Si esattamente: tra l’altro l’implementazione di questo modo di lavorare, coincise con quando al Milan ci fu la crisi, che in greco significa anche opportunità, quando la società decise, nell’estate del 2012, di cambiare rotta e politica di investimenti, non più giocatori di prima fascia in prima squadra, ecco le cessioni di Ibra e Thiago Silva e non si potevano più accasare giovani dopo l’Under 15. Questo ci ha permesso di andare a lavorare a fondo sugli aspetti metodologici, non grossi investimenti, ma fare con quello che si aveva in casa, conoscere altri atrii, metodologie di quelli che erano competitor col Milan, ma che avevano tanti giovani in prima squadra prodotti dai rispettivi settori giovanili.
Imparai
altri procedimenti, nuovi sguardi per costruire, insieme alle figure adulte, una metodologia nostra, consapevoli che il giocatore venga preso in una dimensione non riduzionista che divida il tutto, ma sistemica.
Ecco l’esigenza di lavorare sul gioco come
maestro, e gli accompagnatori sono gli allenatori e tutte le figure professionali, nella nostra visione, sono tutti allenatori: a me non interessa uno psicologo che sia un clinico, ma che conosca il calcio e riesca a capire cosa affronta un bambino o un ragazzo quando gli viene detto di giocare in un certo modo e dentro una competitività anche accesa. A me non interessa che un preparatore atletico faccia raggiungere picchi di velocità, ma che la velocità del giocatore aiuti a risolvere i problemi di gioco. E’ una visione differente e si scontra un po’ con il mainstream….

Oggi tra i giovani c’è forse anche meno desiderio di mimesis, si perde meno tempo ad imitare i propri miti, a stare dietro ad altri che si ammirano, a fronte di un individualismo sfrenato?

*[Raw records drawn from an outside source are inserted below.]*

Definition validateVolume (expectedDomain : string) (v : Volume) : res unit :=
  let? parsed := Domain.Parse expectedDomain in
  check (vo_version v =? workspaceRecordVersion) "unsupported workspace record version" ;;?
  check (vo_domain v =s parsed) "workspace record domain does not match" ;;?
  check (Workspacex.validUUID (vo_id v) && Workspacex.validUUID (vo_uuid v) && (vo_format v =s FormatRawExt4))
        "invalid workspace volume or filesystem identity" ;;?
  check ((4096 <=? vo_size v) && (vo_size v <=? 2 ^ 43) && (Z.rem (vo_size v) 512 =? 0)) "invalid workspace disk size" ;;?
  validateVolumeState v ;;?
  check (match vo_use v with
         | Some u => (us_kind u =s "tart") && Workspacex.validObjectID (us_object u) && Workspacex.validUUID (us_generation u)
         | None => true end) "invalid workspace backend use reservation" ;;?
  check (match vo_attachment v with
         | Some a => (vo_state v =s VolAvailable) && Workspacex.validUUID (at_session_id a) &&
                     Workspacex.validSessionName (at_session_name a) && Workspacex.validMountPath (at_mount a)
         | None => true end) "invalid workspace attachment" ;;?
  check (negb (isSome (vo_use v)) || (isSome (vo_attachment v) && isNone (vo_pending v)))
        "workspace use requires a resolved attachment" ;;?
  match vo_pending v with
  | None => Ok tt
  | Some p =>
      check (Workspacex.validUUID (pe_id p) && Workspacex.validPendingKind (pe_kind p)) "invalid pending workspace operation" ;;?
      check (negb (pe_kind p =s ExportSnapshotKind) ||
             ((vo_state v =s VolAvailable) && isSome (vo_attachment v) && isSome (vo_disk v)))
            "export snapshot requires an available attached workspace"
  end.

(** ** Decoding *)

Definition disk_field (name : string) (v : json) (d : DiskIdentity) : option (res DiskIdentity) :=
  if name =s "device" then Some (let? x := get_uint64 v (di_device d) in Ok (mkDisk x (di_inode d)))
  else if name =s "inode" then Some (let? x := get_uint64 v (di_inode d) in Ok (mkDisk (di_device d) x))
  else None.
Definition decodeDisk (v : json) : res DiskIdentity :=
  let? (d, seen) := decode_object disk_field v (mkDisk 0 0) in
  check (seen_all ["device"; "inode"] seen) "disk identity missing field" ;;? Ok d.

Definition use_field (name : string) (v : json) (u : Use) : option (res Use) :=
  if name =s "backend_kind" then Some (let? x := get_string v (us_kind u) in Ok (mkUse x (us_object u) (us_generation u)))
  else if name =s "backend_object" then Some (let? x := get_string v (us_object u) in Ok (mkUse (us_kind u) x (us_generation u)))
  else if name =s "generation" then Some (let? x := get_string v (us_generation u) in Ok (mkUse (us_kind u) (us_object u) x))
  else None.
Definition decodeUse (v : json) : res Use :=
  let? (u, seen) := decode_object use_field v (mkUse "" "" "") in
  check (seen_all ["backend_kind"; "backend_object"; "generation"] seen) "use reservation missing field" ;;? Ok u.

Definition attachment_field (name : string) (v : json) (a : Attachment) : option (res Attachment) :=
  if name =s "session_id" then
    Some (let? x := get_string v (at_session_id a) in Ok (mkAttachment x (at_session_name a) (at_mount a)))
  else if name =s "session_name" then
    Some (let? x := get_string v (at_session_name a) in Ok (mkAttachment (at_session_id a) x (at_mount a)))
  else if name =s "mount_path" then
    Some (let? x := get_string v (at_mount a) in Ok (mkAttachment (at_session_id a) (at_session_name a) x))
  else None.
Definition decodeAttachment (v : json) : res Attachment :=
  let? (a, seen) := decode_object attachment_field v (mkAttachment "" "" "") in
  check (seen_all ["session_id"; "session_name"; "mount_path"] seen) "attachment missing field" ;;? Ok a.

Definition pending_field (name : string) (v : json) (p : Pending) : option (res Pending) :=
  if name =s "kind" then Some (let? x := get_string v (pe_kind p) in Ok (mkPending x (pe_id p)))
  else if name =s "id" then Some (let? x := get_string v (pe_id p) in Ok (mkPending (pe_kind p) x))
  else None.
Definition decodePending (v : json) : res Pending :=
  let? (p, seen) := decode_object pending_field v (mkPending "" "") in
  check (seen_all ["kind"; "id"] seen) "pending operation missing field" ;;? Ok p.

Definition volume_field (name : string) (v : json) (r : Volume) : option (res Volume) :=
  let '(mkVolume ver dom id size fmt uuid st disk att use pend) := r in
  if name =s "version" then Some (let? x := get_int v ver in Ok (mkVolume x dom id size fmt uuid st disk att use pend))
  else if name =s "domain" then Some (let? x := get_string v dom in Ok (mkVolume ver x id size fmt uuid st disk att use pend))
  else if name =s "volume_id" then Some (let? x := get_string v id in Ok (mkVolume ver dom x size fmt uuid st disk att use pend))
  else if name =s "size_bytes" then Some (let? x := get_int v size in Ok (mkVolume ver dom id x fmt uuid st disk att use pend))
  else if name =s "format" then Some (let? x := get_string v fmt in Ok (mkVolume ver dom id size x uuid st disk att use pend))
  else if name =s "filesystem_uuid" then Some (let? x := get_string v uuid in Ok (mkVolume ver dom id size fmt x st disk att use pend))
  else if name =s "state" then Some (let? x := get_string v st in Ok (mkVolume ver dom id size fmt uuid x disk att use pend))
  else if name =s "disk" then Some (let? x := decodeDisk v in Ok (mkVolume ver dom id size fmt uuid st (Some x) att use pend))
  else if name =s "use" then Some (let? x := decodeUse v in Ok (mkVolume ver dom id size fmt uuid st disk att (Some x) pend))
  else if name =s "attachment" then Some (let? x := decodeAttachment v in Ok (mkVolume ver dom id size fmt uuid st disk (Some x) use pend))
  else if name =s "pending" then Some (let? x := decodePending v in Ok (mkVolume ver dom id size fmt uuid st disk att use (Some x)))
  else None.

Definition decodeVolume (v : json) (expectedDomain : string) : res Volume :=
  let? (r, seen) := decode_object volume_field v zeroVolume in
  check (seen_all ["version"; "domain"; "volume_id"; "size_bytes"; "format"; "filesystem_uuid"; "state"] seen)
        "workspace record missing field" ;;?
  validateVolume expectedDomain r ;;? Ok r.

(** ** Encoding *)

Definition optfield {A} (name : string) (enc : A → json) (o : option A) : list (string * json) :=
  match o with Some a => [(name, enc a)] | None => [] end.
Definition marshalDisk (d : DiskIdentity) : json := JObj [("device", JNum (di_device d)); ("inode", JNum (di_inode d))].
Definition marshalUse (u : Use) : json :=
  JObj [("backend_kind", jstr (us_kind u)); ("backend_object", jstr (us_object u)); ("generation", jstr (us_generation u))].
Definition marshalAttachment (a : Attachment) : json :=
  JObj [("session_id", jstr (at_session_id a)); ("session_name", jstr (at_session_name a)); ("mount_path", jstr (at_mount a))].
Definition marshalPending (p : Pending) : json := JObj [("kind", jstr (pe_kind p)); ("id", jstr (pe_id p))].
Definition marshalVolume (v : Volume) : json :=
  JObj ([("version", JNum (vo_version v)); ("domain", jstr (vo_domain v)); ("volume_id", jstr (vo_id v));
         ("size_bytes", JNum (vo_size v)); ("format", jstr (vo_format v)); ("filesystem_uuid", jstr (vo_uuid v));
         ("state", jstr (vo_state v))] ++
        optfield "disk" marshalDisk (vo_disk v) ++ optfield "attachment" marshalAttachment (vo_attachment v) ++
        optfield "use" marshalUse (vo_use v) ++ optfield "pending" marshalPending (vo_pending v)).

(** What a file holds for one domain and volume ID. *)
Definition parseVolume (expectedDomain volumeID : string) (f : file) : res Volume :=
  let? v := single_doc maxRecordBytes f in
  let? r := decodeVolume v expectedDomain in
  check (vo_id r =s volumeID) "workspace record volume ID does not match key" ;;? Ok r.
Definition volumeFile (v : Volume) : file := json_file (marshalVolume v).

(** The record as the encoder writes it: what the disk identity's machine
    integers may hold. *)
Definition volume_ints (v : Volume) : bool :=
  int64_ok (vo_size v) && match vo_disk v with Some d => uint64_ok (di_device d) && uint64_ok (di_inode d) | None => true end.
#[global] Arguments validateVolume : simpl never.

(** ** Lemmas *)

(** Validity written out. *)
Record volume_ok (dom : string) (v : Volume) : Prop := {
  vk_version : vo_version v = 1;
  vk_domain : vo_domain v = dom ∧ Lock.validDomain dom = true;
  vk_id : Session.validUUID (vo_id v) = true;
  vk_uuid : Session.validUUID (vo_uuid v) = true;
  vk_format : vo_format v = FormatRawExt4;
  vk_size : 4096 ≤ vo_size v ≤ 2 ^ 43 ∧ Z.rem (vo_size v) 512 = 0;
  vk_state : vo_state v ∈ [VolCreating; VolAvailable; VolFailed];
  vk_disk : if vo_state v =s VolCreating then vo_disk v = None
            else if vo_state v =s VolAvailable then isSome (vo_disk v) = true else True;
  vk_identity : ∀ d, vo_disk v = Some d → di_device d ≠ 0 ∧ di_inode d ≠ 0;
  vk_attachment : ∀ a, vo_attachment v = Some a →
    vo_state v = VolAvailable ∧ Session.validUUID (at_session_id a) = true ∧
    Lock.validLowerIdentifier (at_session_name a) = true ∧ Workspacex.validMountPath (at_mount a) = true;
  vk_use : ∀ u, vo_use v = Some u →
    us_kind u = "tart" ∧ Session.validBackendObjectID (us_object u) = true ∧ Session.validUUID (us_generation u) = true ∧
    isSome (vo_attachment v) = true ∧ vo_pending v = None;
  vk_pending : ∀ p, vo_pending v = Some p →
    Session.validUUID (pe_id p) = true ∧ Workspacex.validPendingKind (pe_kind p) = true ∧
    (pe_kind p = ExportSnapshotKind → vo_state v = VolAvailable ∧ isSome (vo_attachment v) = true);
}.

Lemma validateVolumeState_ok v u :
  validateVolumeState v = Ok u ↔
  vo_state v ∈ [VolCreating; VolAvailable; VolFailed] ∧
  (if vo_state v =s VolCreating then vo_disk v = None
   else if vo_state v =s VolAvailable then isSome (vo_disk v) = true else True) ∧
  (∀ d, vo_disk v = Some d → di_device d ≠ 0 ∧ di_inode d ≠ 0) ∧
  (vo_state v ≠ VolAvailable → vo_use v = None ∧ vo_attachment v = None).
Proof.
  destruct u. unfold validateVolumeState, disk_nonzero.
  destruct (vo_state v =s VolCreating) eqn:E1; [|destruct (vo_state v =s VolAvailable) eqn:E2; [|destruct (vo_state v =s VolFailed) eqn:E3]];
    bsimpl; rewrite ?E1, ?E2, ?E3, ?check_then_ok, ?check_ok, ?andb_true_iff;
    destruct (vo_disk v) as [[dv di]|], (vo_use v), (vo_attachment v); cbn;
    rewrite ?andb_true_iff, ?negb_true_iff, ?Z.eqb_neq; set_unfold; naive_solver congruence.
Qed.
Lemma validateVolume_ok dom v u : validateVolume dom v = Ok u ↔ volume_ok dom v.
Proof.
  unfold validateVolume. destruct u.
  destruct (Domain.Parse dom) as [d|e] eqn:Hd; cbn [res_bind].
  2:{ split; [done|]. intros []. destruct vk_domain0 as [_ Hv].
      pose proof (proj2 (Parse_ok dom dom) (conj eq_refl Hv)). congruence. }
  apply Parse_ok in Hd as [-> Hd].
  rewrite !check_then_ok, unit_then_ok, validateVolumeState_ok, !check_then_ok, !andb_true_iff, Z.eqb_eq,
    !String.eqb_eq, !Z.leb_le, Z.eqb_eq, (validUUID_eq (vo_id v)), (validUUID_eq (vo_uuid v)).
  change (Lock.validLowerIdentifier dom) with (Lock.validDomain dom) in Hd. split.
  - intros (Hv & Hdom & ((Hi & Hu) & Hf) & (Hs & Hr) & (Hst & Hdk & Hid & Hna) & Huse & Hatt & Hboth & Hp).
    assert (∀ a, vo_attachment v = Some a → vo_state v = VolAvailable ∧ Session.validUUID (at_session_id a) = true ∧
      Lock.validLowerIdentifier (at_session_name a) = true ∧ Workspacex.validMountPath (at_mount a) = true) as HA.
    { intros a Ha. rewrite Ha in Hatt. bsimpl. by rewrite <-validSessionName_eq, <-validUUID_eq. }
    constructor; auto.
    + intros u Eu. rewrite Eu in Huse, Hboth. bsimpl. cbn in Hboth. bsimpl. rewrite <-validObjectID_eq, <-validUUID_eq.
      split_and!; auto. by destruct (vo_pending v).
    + intros p Ep. rewrite Ep in Hp. rewrite check_then_ok, check_ok in Hp. destruct Hp as [Hp Hx]. bsimpl.
      rewrite <-validUUID_eq. split_and!; auto. intros Hk. rewrite Hk in Hx. cbn in Hx. bsimpl. auto.
  - intros []. split_and!; auto.
    1: apply vk_domain0. 1-3: apply vk_size0.
    + intros Hns. destruct (vo_attachment v) as [a|] eqn:Ea; [naive_solver|].
      destruct (vo_use v) as [u|] eqn:Eu; [|done]. destruct (vk_use0 u eq_refl) as (_&_&_&?&_). done.
    + destruct (vo_use v) as [u|] eqn:Eu; [|done]. destruct (vk_use0 u eq_refl) as (->&Ho&Hg&_&_).
      by rewrite validObjectID_eq, validUUID_eq, Ho, Hg.
    + destruct (vo_attachment v) as [a|] eqn:Ea; [|done]. destruct (vk_attachment0 a eq_refl) as (->&Hi&Hn&Hm).
      by rewrite validUUID_eq, validSessionName_eq, Hi, Hn, Hm.
    + destruct (vo_use v) as [u|] eqn:Eu; [|done]. destruct (vk_use0 u eq_refl) as (_&_&_&->&->). done.
    + destruct (vo_pending v) as [p|] eqn:Ep; [|done]. destruct (vk_pending0 p eq_refl) as (Hi&Hk&Hx).
      rewrite check_then_ok, check_ok, validUUID_eq, Hi, Hk. split; [done|].
      destruct (pe_kind p =s ExportSnapshotKind) eqn:E; [|done]. bsimpl. destruct (Hx E) as [Ha ->].
      rewrite Ha in vk_disk0 |- *. cbn in *. by rewrite vk_disk0.
Qed.

(** *** The record as written is the record as read *)

Lemma mount_bytes m : Workspacex.validMountPath m = true → plain_upto 255 m.
Proof.
  unfold Workspacex.validMountPath. intros H. rewrite !andb_true_iff, !negb_true_iff in H.
  destruct H as (((Hn & Hl) & Hp) & Hs). apply Nat.leb_gt in Hn. apply Nat.ltb_ge in Hl. apply String.eqb_eq in Hp.
  assert (str_all plain_byte m = true) as Ha.
  { rewrite (substring_split (String.length Workspacex.mount_prefix) m) by lia. rewrite str_all_app, Hp.
    rewrite validSessionName_eq in Hs. apply plain_ident in Hs as (-> & _). reflexivity. }
  split_and!; [done| |done]. apply coerce_ascii. eapply str_all_impl; [|exact Ha].
  unfold plain_byte. intros c. by intros [? _]%andb_true_iff.
Qed.
Lemma pending_kind_plain k : Workspacex.validPendingKind k = true → plain_upto 15 k.
Proof. intros H%in_literals. by eapply literal_plain. Qed.
Lemma volume_state_plain s : s ∈ [VolCreating; VolAvailable; VolFailed] → plain_upto 9 s.
Proof. intros H. by eapply literal_plain. Qed.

“Si l’individualismo non basta, il talento non basta in sé stesso, ha bisogno dell’altro e degli altri. Occorre una collaborazione, un gioco collaborativo, corale, perché il talento venga fuori, educare, e de-ducere, tirare fuori; nel momento in cui il talento è in difficoltà, se ha costruito legami, relazioni, gli altri lo possono aiutare, altrimenti, il talento, rischia di perdersi, di non mostrarsi fino in fondo…”.

Ma Romario e Stoichkov ti sognano ancora la notte?

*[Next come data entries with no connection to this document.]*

(** The bytes of a chunk go from the input to the file. *)
Lemma copyChunk_ok blocks o staging name t old remaining w bytes w' :
  sp_entries (w_host w) !! staging = Some t → t !! name = Some (NFile old) → 0 <= remaining →
  copyChunk blocks o staging name remaining w = (Ok bytes, w') →
  size bytes = remaining ∧ sp_input (w_host w) = bytes +:+ sp_input (w_host w') ∧
  sp_entries (w_host w') = <[staging := <[name := NFile (old +:+ bytes)]> t]> (sp_entries (w_host w)).
Proof.
  revert t old remaining w bytes. induction blocks as [|blocks IH]; intros t old remaining w bytes Ht Ho Hr H; cbn [copyChunk] in H.
  { destruct (Z.leb_spec remaining 0); [|by apply throw_ok in H]. apply ret_ok in H as [-> ->]. rewrite str_app_nil.
    split_and!; [unfold size; cbn; lia|done|]. rewrite (insert_id t name) by done. by rewrite insert_id by done. }
  destruct (Z.leb_spec remaining 0).
  { apply ret_ok in H as [-> ->]. rewrite str_app_nil. split_and!; [unfold size; cbn; lia|done|]. rewrite (insert_id t name) by done. by rewrite insert_id by done. }
  apply bind_ok in H as (? & w1 & H1%ctxErr_ok & H). apply bind_ok in H as (? & w2 & H2%checkSpace_ok & H).
  apply bind_ok in H as (s & w3 & [Hl H3]%wrap_ok%ReadFull_ok & H). apply bind_ok in H as (? & w4 & (t4 & old4 & Ht4 & Ho4 & H4)%stage_write_ok & H).
  apply bind_ok in H as (rest & w5 & H5 & H). apply ret_ok in H as [-> ->].
  rewrite <-H1, <-H2, H3 in Ht |- *. cbn [sp_entries sp_input] in *. rewrite Ht in Ht4. injection Ht4 as <-. rewrite Ho in Ho4. injection Ho4 as <-.
  apply (IH (<[name := NFile (old +:+ s)]> t) (old +:+ s)) in H5 as (Hs & Hi & He); [|rewrite H4; apply lookup_insert_eq|apply lookup_insert_eq|lia].
  rewrite H4 in Hi, He. cbn [sp_entries sp_input] in *. split_and!.
  - rewrite size_app, Hs. unfold size, copyBuffer in *. lia.
  - by rewrite Hi, str_app_assoc.
  - by rewrite He, !insert_insert_eq, str_app_assoc.
Qed.
End effects.

(** *** Growing the list of items *)
Lemma snoc_split {A} (l l1 l2 : list A) (i j : A) : l ++ [i] = l1 ++ j :: l2 → (l1 = l ∧ j = i ∧ l2 = []) ∨ ∃ l3, l = l1 ++ j :: l3 ∧ l2 = l3 ++ [i].
Proof.
  destruct l2 as [|k l2 _] using rev_ind.
  - intros [-> [= ->]]%app_inj_tail. by left.
  - rewrite app_comm_cons, app_assoc. intros [-> ->]%app_inj_tail. right. by exists l2.
Qed.
Lemma fits_nil o : typed_options o → fits o [].
Proof.
  intros []. split; try (cbn; lia); [apply Forall_nil_2|apply NoDup_nil_2| |apply Forall_nil_2|intros; set_solver].
  intros l1 i l2 H. by destruct l1.
Qed.
Lemma fits_snoc o l i : fits o l →
  validPath (item_name i) = true → admitSelectedPath (item_name i) (item_kind i) (op_selected o) = Ok tt →
  ToLower (item_name i) ∉ map (λ i, ToLower (item_name i)) l →
  path_dir (item_name i) = "."%string ∨ IDir (path_dir (item_name i)) ∈ l →
  count recordFile (l ++ [i]) <= op_max_files o → count recordDirectory (l ++ [i]) <= op_max_dirs o →
  total (l ++ [i]) <= op_max_total o → size (content i) <= op_max_file o →
  (∀ n cs d c, i = IFile n cs d → c ∈ cs → 0 < size c <= op_max_chunk o) → fits o (l ++ [i]).
Proof.
  intros [H1 H2 H3 H4 H5 H6 H7 H8] V S N D F G T Z C. constructor; try done.
  - apply Forall_app. split; [done|]. by apply Forall_singleton.
  - rewrite map_app. apply NoDup_app. split_and!; [done| |apply NoDup_singleton]. intros x Hx ->%list_elem_of_singleton. done.
  - intros l1 j l2 [(-> & -> & ->)|(l3 & -> & ->)]%snoc_split; [done|]. by eapply H3.
  - apply Forall_app. split; [done|]. by apply Forall_singleton.
  - intros n cs d c [Hi|Hi%list_elem_of_singleton]%elem_of_app; [by eapply H8|by eapply C].
Qed.
(** The last item grows, or is completed. *)
Lemma fits_last o l i i' : fits o (l ++ [i]) → item_name i' = item_name i → item_kind i' = item_kind i →
  total (l ++ [i']) <= op_max_total o → size (content i') <= op_max_file o →
  (∀ n cs d c, i' = IFile n cs d → c ∈ cs → 0 < size c <= op_max_chunk o) → fits o (l ++ [i']).
Proof.
  intros [H1 H2 H3 H4 H5 H6 H7 H8] Hn Hk T Z C. rewrite Forall_app in H1, H7. destruct H1 as [H1 H1i], H7 as [H7 _]. rewrite Forall_singleton in H1i.
  constructor; try done.
  - apply Forall_app. split; [done|]. apply Forall_singleton. rewrite Hn, Hk. exact H1i.
  - rewrite map_app in *. cbn [map] in *. by rewrite Hn.
  - intros l1 j l2 [(-> & -> & ->)|(l3 & -> & ->)]%snoc_split; [rewrite Hn; by apply (H3 l i [])|]. apply (H3 l1 j (l3 ++ [i])). by rewrite app_comm_cons, app_assoc.
  - rewrite count_app, count_cons in *. by rewrite Hk.
  - rewrite count_app, count_cons in *. by rewrite Hk.
  - apply Forall_app. split; [done|]. by apply Forall_singleton.
  - intros n cs d c [Hi|Hi%list_elem_of_singleton]%elem_of_app; [apply (H8 n cs d c), elem_of_app; by left|by eapply C].
Qed.

(** *** The state of the loop *)
Abbreviation open_file := (option (string * Z * list string)).
Definition opened (part : open_file) : list item := match part with Some (n, _, cs) => [IFile n cs ""] | None => [] end.
Definition open_wire (part : open_file) : string :=
  match part with Some (n, declared, cs) => frame recordFile n "" declared noDigest +:+ cat (map chunk_frame cs) | None => "" end.
Definition wire (l : list item) (part : open_file) : string := cat (map encode_item l) +:+ open_wire part.
(** The items received so far, and the file that is still open. *)
Record building `{Digests} (o : Options) (l : list item) (part : open_file) (p : progress) (t : tree) : Prop := {
  bd_fits : fits o (l ++ opened part);
  bd_digests : digests_ok l;
  bd_seen : pg_seen p = seen_of (l ++ opened part);
  bd_files : pg_files p = count recordFile (l ++ opened part);
  bd_dirs : pg_dirs p = count recordDirectory (l ++ opened part);
  bd_total : pg_total p = total (l ++ opened part);
  bd_current : pg_current p = (λ '(n, declared, cs), mkActive n declared (cat cs)) <$> part;
  bd_declared : ∀ n declared cs, part = Some (n, declared, cs) → size (cat cs) <= declared ∧ declared <= op_max_file o;
  bd_tree : t = tree_of (l ++ opened part);
}.

Section soundness.
Context {E : Env} {P : ReceiverPlatform} {D : Digests}.
Implicit Types w : world spool.
Context (o : Options) (typed : typed_options o) (staging : string).

Lemma admitPath_ok name l u : NoDup (map (λ i, ToLower (item_name i)) l) → admitPath name (seen_of l) = Ok u →
  validPath name = true ∧ (ToLower name ∉ map (λ i, ToLower (item_name i)) l) ∧ (path_dir name = "."%string ∨ IDir (path_dir name) ∈ l).
Proof.
  unfold admitPath. intros Hn H. res_inv H. apply check_ok in Ha, Ha0. split; [done|]. split.
  { apply seen_of_None. by destruct (seen_of l !! ToLower name). }
  destruct (path_dir name =s ".") eqn:Ed; [left; by apply eqs_true|]. right.
  destruct (seen_of l !! ToLower (path_dir name)) as [[kind spelled]|] eqn:Es; [|done]. apply check_ok in H.
  apply andb_true_iff in H as [Hk Hs]. apply Z.eqb_eq in Hk. apply eqs_true in Hs. subst.
  apply seen_of_Some in Es as (i & Hi & Hnm & Hkd & _). by destruct i; cbn in *; subst.
Qed.
(** What one record did to the machine. *)
Definition moved (w w' : world spool) (used : string) (t' : tree) : Prop :=
  sp_input (w_host w) = used +:+ sp_input (w_host w') ∧ sp_entries (w_host w') = <[staging := t']> (sp_entries (w_host w)).
Lemma stage_new_moved name what t w u w' : sp_entries (w_host w) !! staging = Some t →
  stage_new staging name what w = (Ok u, w') → moved w w' "" (<[name := what]> t).
Proof. intros Ht (t0 & Ht0 & _ & _ & Hw)%stage_new_ok. rewrite Ht in Ht0. injection Ht0 as <-. unfold moved. by rewrite Hw. Qed.
Lemma isSome_current l part p t : building o l part p t → isSome (pg_current p) = false → part = None.
Proof. intros [_ _ _ _ _ _ Hc _ _]. rewrite Hc. by destruct part as [[[n d] cs]|]. Qed.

Non credo che abbiano questo tipo di problemi (se la ride…), però quella notte fu bellissima, fu la mia prima finale intera, che giocai dall’inizio e non da subentrato come contro Steaua e Benfica e non potevo sbagliare, fu anche la serata che mi consacrò e la ricordo sempre in modo particolare”.

Se fossero dei libri, che libri sarebbero Gullit, Rijkaard e Van Basten?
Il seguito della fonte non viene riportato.